The term “burnout” has rapidly become one of the most searched keywords in the USA since 2017. Even now in Malaysia, the odds of your next door neighbour having some understanding or personal experience of burnout is greater than it might’ve been years ago. A 5 second google search will lead you to countless thought pieces and articles. In fact, one particular article in 2019 by Anne Helen Peterson blew up on Twitter and subsequently sparked heavy discourse. The piece has now garnered over seven million reads, and has even inspired Peterson to author a book on the subject matter.
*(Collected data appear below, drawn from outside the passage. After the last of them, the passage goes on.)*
(** C5 (as amended).  When any of the three reads of the load fails, the
    store is left degraded: both tables are absent, every city lookup made
    by enrichment finds nothing, every proximity query answers 0, and the
    enriched record has [near_sensitive_zone = 0] and the fallback
    baselines.  For every input whose vehicle count converts to a float,
    [calculate_impact] then returns the complete response of lines 248-267
    computed from that record: the five breakdown entries, the added
    pollution, the final concentrations over the fallback baselines 100.0
    and 40.0, the class and the recommendations.  A larger vehicle count
    raises OverflowError at line 179. *)
Theorem C5_degraded_store_uses_defaults
  (model_file : option Model) (sensitive_csv : option (list SensitiveRow))
  (cities_csv : option (list CsvCity)) (u : UserInput.t) :
  model_file = None \/ sensitive_csv = None \/ cities_csv = None ->
  let res := load_resources model_file sensitive_csv cities_csv in
  let data := enrich_data res u in
  CITIES_DB res = None /\ SENSITIVE_LOCS res = None /\
  city_data res u = None /\
  (forall lng0 lat0, near_sensitive (SENSITIVE_LOCS res) lng0 lat0 = 0%Z) /\
  EnrichedProjectInput.near_sensitive_zone data = 0%Z /\
  EnrichedProjectInput.baseline_pm25 data = 100.0 /\
  EnrichedProjectInput.baseline_no2 data = 40.0 /\
  EnrichedProjectInput.baseline_so2 data = 15.0 /\
  EnrichedProjectInput.baseline_co data = 1.5 /\
  EnrichedProjectInput.baseline_o3 data = 30.0 /\
  ((converts_to_float (UserInput.vehicles_per_day u) /\
    exists w, water_score data = Ok w /\ (0 <= w <= 100)%Z /\
      calculate_impact_checked res u = Ok (response_of data w) /\
      map fst (ImpactResult.breakdown (response_of data w))
        = [ "Air Impact"; "Water Impact"; "Land Impact"; "Waste Impact";
            "Noise Impact" ] /\
      ImpactResult.added_pollution (response_of data w)
        = [ ("PM2.5", round (added_pm25 data) 4);
            ("NO2", round (added_no2 data) 4) ] /\
      ImpactResult.final_pollution (response_of data w)
        = [ ("PM2.5", round (100.0 + added_pm25 data * 50) 2);
            ("NO2", round (40.0 + added_no2 data * 50) 2) ] /\
      ImpactResult.overall_score (response_of data w)
        = round (weighted_sum data w) 1 /\
      ImpactResult.impact_class (response_of data w)
        = imp_class (weighted_sum data w)) \/
   ((float_overflow <= Z.abs (UserInput.vehicles_per_day u))%Z /\
    calculate_impact_checked res u = Raise OverflowError)).
Proof.
  intros Hfail res data. unfold data, res.
  rewrite (load_failure_degraded _ _ _ Hfail).
  repeat (split; [reflexivity|]).
  destruct (calculate_impact_checked_cases degraded u)
    as [(Hc & w & Hw & Hr & H)|(Hbig & H)].
  - left. split; [exact Hc|]. exists w.
    split; [exact Hw|]. split; [exact Hr|]. split; [exact H|].
    repeat split; reflexivity.
  - right. split; [exact Hbig | exact H].
Qed.

(** C5 when the classifier file is missing and both CSV files are fine. *)
Lemma C5_degraded_store_uses_defaults_witness :
  ((@None Model) = None \/ Some sample_zones = None \/ Some sample_cities = None) /\
  EnrichedProjectInput.near_sensitive_zone
    (enrich_data (load_resources None (Some sample_zones) (Some sample_cities))
                 sample_input) = 0%Z /\
  exists w,
    calculate_impact_checked
      (load_resources None (Some sample_zones) (Some sample_cities))
      sample_input
    = Ok (response_of
            (enrich_data
               (load_resources None (Some sample_zones) (Some sample_cities))
               sample_input) w).
Proof.
  split; [left; reflexivity|].
  destruct (C5_degraded_store_uses_defaults None (Some sample_zones)
              (Some sample_cities) sample_input (or_introl eq_refl))
    as (_ & _ & _ & _ & Hnear & _ & _ & _ & _ & _ & Hcalc).
  split; [exact Hnear|].
  destruct Hcalc as [(_ & w & _ & _ & H & _)|(Hbig & _)].
  - exists w. exact H.
  - exfalso. apply Hbig. vm_compute. reflexivity.
Defined.

(** C5 (counterexample).  A request with no negative field and a vehicle
    count of [10 ** 400] is not answered when the store failed to load:
    line 179 raises OverflowError. *)
Lemma C5_huge_vehicle_count_raises :
  valid_input huge_traffic_input /\
  calculate_impact_checked degraded huge_traffic_input = Raise OverflowError.
Proof.
  split.
  - repeat split; discriminate.
  - vm_compute. reflexivity.
Qed.

(** *** C6: the great-circle distance *)

Lemma sin_half_diff_sqr (a b : R) :
  ((sin ((a - b) / 2)) ^ 2 = (sin ((b - a) / 2)) ^ 2)%R.
Proof.
  replace ((a - b) / 2)%R with (- ((b - a) / 2))%R by Lra.lra.
  rewrite sin_neg. ring.
Qed.

(** C6.  [haversine] is symmetric, the distance from A to B is the distance
    from B to A, and the distance from a point to itself is 0. *)
Theorem C6_haversine_symmetric_zero (lon1 lat1 lon2 lat2 : R) :
  haversine lon1 lat1 lon2 lat2 = haversine lon2 lat2 lon1 lat1 /\
  haversine lon1 lat1 lon1 lat1 = 0%R.
Proof.
  split.
  - unfold haversine. cbv zeta.
    rewrite (sin_half_diff_sqr (radians lat2) (radians lat1)).
    rewrite (sin_half_diff_sqr (radians lon2) (radians lon1)).
    rewrite (Rmult_comm (cos (radians lat1)) (cos (radians lat2))).
    reflexivity.
  - unfold haversine. cbv zeta.
    replace ((radians lat1 - radians lat1) / 2)%R with 0%R by Lra.lra.
    replace ((radians lon1 - radians lon1) / 2)%R with 0%R by Lra.lra.
    rewrite sin_0.
    replace (0 ^ 2 + cos (radians lat1) * cos (radians lat1) * 0 ^ 2)%R
      with 0%R by ring.
    rewrite sqrt_0, asin_0. ring.
Qed.

(** *** C7: a worked water score *)

Lemma persons_1500 (data : EnrichedProjectInput.t) :
  EnrichedProjectInput.built_up_area_m2 data == 1500 -> persons data == 100.
Proof.
  intros Hb. unfold persons, Py.max.
  destruct (Qltb_spec 1 (EnrichedProjectInput.built_up_area_m2 data / 15))
    as [H|H].
  - rewrite Hb. reflexivity.
  - exfalso. apply H. rewrite Hb. reflexivity.
Qed.

(** C7.  For an enriched record with built-up area 1500, daily water 20,
    distance to the water body 0.3, no sewage treatment and no rainwater
    harvesting: persons = 100, lpcd = 200, and the water score is 100; a
    request that enriches to such a record gets the water sub-score 100. *)
Theorem C7_water_score_example (data : EnrichedProjectInput.t) :
  EnrichedProjectInput.built_up_area_m2 data == 1500 ->
  EnrichedProjectInput.daily_water_m3 data == 20 ->
  EnrichedProjectInput.distance_to_water_body_km data == 0.3 ->
  EnrichedProjectInput.stp_present data = 0%Z ->
  EnrichedProjectInput.has_rainwater_harvesting data = 0%Z ->
  persons data == 100 /\
  (exists lpcd,
     truediv (EnrichedProjectInput.daily_water_m3 data * 1000) (persons data)
       = Ok lpcd /\ lpcd == 200) /\
  water_score data = Ok 100%Z /\
  (forall res u, enrich_data res u = data ->
     exists r, calculate_impact res u = Ok r /\
               In ("Water Impact", 100) (ImpactResult.breakdown r)).
Proof.
  intros Hb Hd Hw Hs Hr.
  pose proof (persons_1500 data Hb) as Hp.
  assert (Hpos : 0 < persons data) by (rewrite Hp; reflexivity).
  assert (Hl : EnrichedProjectInput.daily_water_m3 data * 1000 / persons data
               == 200).
  { rewrite Hd, Hp. reflexivity. }
  assert (Hws : water_score data = Ok 100%Z).
  { unfold water_score. rewrite (truediv_ok _ _ Hpos). cbn [bind].
    assert (H1 : Qltb 150 (EnrichedProjectInput.daily_water_m3 data * 1000
                           / persons data) = true).
    { apply Qltb_true. rewrite Hl. reflexivity. }
    assert (H2 : Qltb (EnrichedProjectInput.distance_to_water_body_km data) 0.5
                 = true).
    { apply Qltb_true. rewrite Hw. reflexivity. }
    rewrite H1, H2, Hs, Hr. reflexivity. }
  split; [exact Hp|]. split.
  { eexists. split; [apply truediv_ok; exact Hpos | exact Hl]. }
  split; [exact Hws|].
  intros res u Hdata.
  destruct (calculate_impact_returns res u) as (w & Hw' & H).
  rewrite Hdata in Hw'. rewrite Hws in Hw'. injection Hw' as <-.
  rewrite H. eexists. split; [reflexivity|].
  cbn [ImpactResult.breakdown]. right. left. reflexivity.
Qed.

(** C7 at the enrichment of the sample request. *)
Lemma C7_water_score_example_witness :
  water_score (enrich_data degraded sample_input) = Ok 100%Z.
Proof.
  exact (proj1 (proj2 (proj2
    (C7_water_score_example (enrich_data degraded sample_input)
       (Qeq_refl 1500) (Qeq_refl 20) (Qeq_refl 0.3) eq_refl eq_refl)))).
Defined.

(** *** C8: recommendations *)

Lemma recs_follow_rule_order (data : EnrichedProjectInput.t)
  (air : Q) (water : Z) (land : Q) :
  recs data air water land = recs_spec data air water land.
Proof.
  unfold recs, recs_spec, rules.
  destruct (Qltb 50 air), (50 <? water)%Z, (Qltb 50 land),
    (EnrichedProjectInput.has_solar data =? 0)%Z,
    (EnrichedProjectInput.energy_efficient_lighting data =? 0)%Z;
    reflexivity.
Qed.

(** C8.  The recommendation list is the list of the texts of the triggered
    rules, taken in the fixed order air > 50, water > 50, land > 50, solar
    absent, efficient lighting absent, and this is the list that
    [calculate_impact] returns; for air = 70, water = 10, land = 10, no
    solar and no efficient lighting it is exactly the air text, the solar
    text and the LED text, in that order. *)
Theorem C8_recommendations_in_rule_order (data : EnrichedProjectInput.t)
  (air : Q) (water : Z) (land : Q) :
  recs data air water land = recs_spec data air water land /\
  (forall res u, enrich_data res u = data ->
     exists w r, water_score data = Ok w /\ calculate_impact res u = Ok r /\
       ImpactResult.recommendations r =
         recs_spec data
           (air_score data (final_pm25 data (added_pm25 data))
                           (final_no2 data (added_no2 data)))
           w (land_score data)) /\
  (air == 70 -> water = 10%Z -> land == 10 ->
   EnrichedProjectInput.has_solar data = 0%Z ->
   EnrichedProjectInput.energy_efficient_lighting data = 0%Z ->
   recs data air water land = [rec_air; rec_solar; rec_led]).
Proof.
  split; [apply recs_follow_rule_order|]. split.
  - intros res u Hdata.
    destruct (calculate_impact_returns res u) as (w & Hw & H).
    rewrite Hdata in Hw, H. exists w. eexists.
    split; [exact Hw|]. split; [exact H|].
    cbn [ImpactResult.recommendations]. apply recs_follow_rule_order.
  - intros Ha Hw Hl Hs He. unfold recs.
    assert (H1 : Qltb 50 air = true)
      by (apply Qltb_true; rewrite Ha; reflexivity).
    assert (H2 : Qltb 50 land = false)
      by (apply Qltb_false; rewrite Hl; discriminate).
    rewrite H1, H2, Hw, Hs, He. reflexivity.
Qed.

(** C8 at the enrichment of the sample request, with the scores of the
    worked example. *)
Lemma C8_recommendations_in_rule_order_witness :
  recs (enrich_data degraded sample_input) 70 10 10
    = [rec_air; rec_solar; rec_led].
Proof.
  destruct (C8_recommendations_in_rule_order
              (enrich_data degraded sample_input) 70 10 10) as (_ & _ & H).
  apply H; reflexivity.
Defined.

(** *** C9: construction dust *)

(** C9.  The construction-dust term has no effect: for every snapshot and
    every input, [calculate_impact] returns what the pipeline without that
    computation returns, field for field. *)
Theorem C9_construction_dust_has_no_effect (res : Resources) (u : UserInput.t) :
  calculate_impact res u = calculate_impact_without_dust res u.
Proof. reflexivity. Qed.

(** *** C10: green area is truncated before scoring *)

(** C10.  Enrichment stores [int(green_area_percent)], and the land score
    adds its 20 points when that truncated value is below 10.  An input of
    9.9 is stored as 9 and gets the 20 points; an input of 10.0 is stored as
    10 and does not. *)
Theorem C10_green_area_truncated_before_scoring
  (res : Resources) (u : UserInput.t) :
  let data := enrich_data res u in
  let base :=
    if (EnrichedProjectInput.near_sensitive_zone data =? 1)%Z
    then UserInput.vegetation_removed_percent u + 40
    else UserInput.vegetation_removed_percent u in
  EnrichedProjectInput.green_area_percent data
    = int (UserInput.green_area_percent u) /\
  land_score data =
    Py.min 100 (if (int (UserInput.green_area_percent u) <? 10)%Z
                then base + 20 else base) /\
  (UserInput.green_area_percent u == 9.9 ->
     EnrichedProjectInput.green_area_percent data = 9%Z /\
     land_score data = Py.min 100 (base + 20)) /\
  (UserInput.green_area_percent u == 10.0 ->
     EnrichedProjectInput.green_area_percent data = 10%Z /\
     land_score data = Py.min 100 base).
Proof.
  intros data base.
  split; [reflexivity|]. split; [reflexivity|].
  unfold land_score. subst base data.
  cbn [enrich_data EnrichedProjectInput.green_area_percent
       EnrichedProjectInput.vegetation_removed_percent
       EnrichedProjectInput.near_sensitive_zone].
  split; intros H; rewrite (int_comp _ _ H); split; reflexivity.
Qed.

(** C10 at the sample request, whose green-area percentage is 9.9. *)
Lemma C10_green_area_truncated_before_scoring_witness :
  EnrichedProjectInput.green_area_percent (enrich_data degraded sample_input)
    = 9%Z /\
  land_score (enrich_data degraded sample_input) == 25.2.
Proof.
  destruct (C10_green_area_truncated_before_scoring degraded sample_input)
    as (_ & _ & H & _).
  destruct (H (Qeq_refl 9.9)) as [H9 Hland].
  split; [exact H9|]. rewrite Hland. reflexivity.
Defined.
Peterson borrows insight from psychoanalyst Josh Cohen to define millennial burnout as the feeling of exhausting one’s inner resources, yet still anxiously pushing beyond that breaking point. In her book, Can’t Even: How Millennials Became the Burnout Generation, she draws inspiration from research and her own professional life to suggest that burnout is not a personal problem. Millennial burnout is a symptom of a much larger societal problem. And like any symptom, she indicates the need for a deeper diagnosis of societal pressures such as parenting styles and “hustle culture.”
In addition to their own socioeconomic disadvantages and complex lives, many millennials have had to encounter a series of shocks in their external reality too. An increase in economic uncertainty, political upheaval, public health risks and climate change concerns have all simultaneously occurred in their career-building phase of their lives. And that is just over the past two years alone. While these are universal problems across all generations in the workforce, millennials are arguably the most affected by these world events. Millennials are also expected to take up close to 40% of workforce by 2025.
This suggests that a sizable portion of the labour market will likely be dealing with the repercussions of the millennial burnout we have been seeing lately. A study by Manchester Metropolitan University in 2017 further indicated that millennials are “more likely to enter the workforce already having experienced a common mental health condition during childhood or adolescence, or to develop poor mental health after having entered the workforce.”
For a generation that’s determined to get a head start in their career, experiencing early-career burnout can be overwhelming. Unfortunately, there is no certain cure for burnouts.
There are however antidotes rooted in our current psychological understanding that can help ease the occurrence of burnouts for millenials.
Of the three tips in this list, this is the most important one. The evidence on sleep science in psychology has long argued that good sleep is the best predictor of quality of life. Rest does not just equate to sleeping in for days on end. Dr. Saundra Dalton-Smith illustrates that rest involves physical (which can be broken down into passive; e.g sleeping, and also active; e.g massage therapy/yoga), mental, sensory, creative, emotional, and spiritual aspects as well.
Falling back on activities we love is also a great way to treat millennial burnout. Obsessive passion with our work is what ties us to the ego, self-worth and relevance we derive from it; which research indicates leads to burnout. Instead, fostering what psychologists call harmonious passion outside of work might allow us to truly enjoy things for what they are. Harmonious passion is fostered by evaluating if performing a certain activity one might enjoy is truly in sync with one’s goals, values and desires and in life. Then, consider if you are making conscious efforts in alignment to them. Activities such as baking, bouldering, travelling, or even creating TikToks can be a helpful way to reinvigorate a lust for life that can be hampered by burnout. With enough practice, this harmonious passion can be cultivated in one’s work life as well.
Whether we consider ourselves introverted or extroverted, the energy exchange involved in appealing to our inner social nature can be a force for good. In psychology, we attribute the infectiousness we can derive from being with other people as social/emotional contagion. For an introvert, speaking to someone might not be as energising as it seems. But socialisation doesn’t just involve speaking to friends at a party. Merely going out for a walk in the park in the evening, or playing an online game with one’s friends can help to restore one’s energy levels following a period of burnout.
The sense of nourishment that these three suggestions offer helps to tie us back to our own human nature. Our centuries-old human bodies are still adapting to spending hours in a day stuck in traffic, slumped in front of a laptop screen or being trapped in highly stressful work environments. Some bodies learn to cope better than others.
Empathy, as always, is the most important driving force of change in how we approach millennial burnout in the workplace. Our current understanding suggests recovering from burnout is not a linear process. Thus, it is vital that we also play a part in changing the systemic issues that cause it and do our best to help the millenials struggling from burnout to bounce back from these career setbacks.